- [HOW TO COMPLETE THIS TASK]: Two lines below mark the span: the one containing "Bool (b : bool)" and the one containing "QueryExecutionError (message : string) (cause : option error)". Set down both, plus every line between, exactly as they stand, and nothing else.

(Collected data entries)
(** * db-access-utils: the PostgreSQL execution engine and transaction
      coordinator, embedded from the JavaScript sources.

    Source files embedded here:
    - [src/database/DBResult.js], [src/database/DBOperation.js],
      [src/database/PostgresDB.js]
    - [src/configuration/DBConfig.js], [src/configuration/PostgresDBConfig.js]
    - [src/error/*.js]

    The node-postgres pool and its clients are external collaborators.  They
    are modelled by an oracle that answers each call from the history of
    calls made so far; every call the library makes is appended to that
    history, so that the statements issued and the leases taken and given
    back can be counted. *)

From Stdlib Require Import List String ZArith Bool Lia.
Import ListNotations.
Open Scope string_scope.
Open Scope list_scope.
Set Warnings "-register-all".

(** ** JavaScript values *)

(** Plain data.  Numbers are the integral ones (pool sizes, millisecond
    counts, row counts), so there is no NaN. *)
Inductive value : Type :=
| Undefined
| Null
| Bool (b : bool)
| Num (n : Z)
| Str (s : string)
| Arr (items : list value)
| Obj (props : list (string * value)).

(** The error classes of [src/error] and the built-in ones the code can
    raise.  [cause] is [None] when the constructor is called without its
    second argument (the property is then [undefined]). *)
Inductive error : Type :=
| DBConnectionError (message : string) (cause : option error)
| QueryExecutionError (message : string) (cause : option error)
| DBResultMarshallerError (message : string) (cause : option error)
| DBFactoryError (message : string) (cause : option error)
| ReferenceError (message : string)
| TypeError (message : string)
| Failure (message : string).

(** [Failure] stands for whatever the driver or a caller's function throws. *)

Definition cause (e : error) : option error :=
  match e with
  | DBConnectionError _ c | QueryExecutionError _ c
  | DBResultMarshallerError _ c | DBFactoryError _ c => c
  | _ => None
  end.

(** The errors reachable from [e] by following [cause]. *)
Fixpoint cause_chain (e : error) : list error :=
  match e with
  | DBConnectionError _ (Some c) | QueryExecutionError _ (Some c)
  | DBResultMarshallerError _ (Some c) | DBFactoryError _ (Some c) =>
      c :: cause_chain c
  | _ => []
  end.

(** ** DBResult ([src/database/DBResult.js]) *)

Definition isArray (v : value) : bool :=
  match v with Arr _ => true | _ => false end.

- [RESPONSE BOX]:
| Bool (b : bool)
| Num (n : Z)
| Str (s : string)
| Arr (items : list value)
| Obj (props : list (string * value)).

(** The error classes of [src/error] and the built-in ones the code can
    raise.  [cause] is [None] when the constructor is called without its
    second argument (the property is then [undefined]). *)
Inductive error : Type :=
| DBConnectionError (message : string) (cause : option error)
| QueryExecutionError (message : string) (cause : option error)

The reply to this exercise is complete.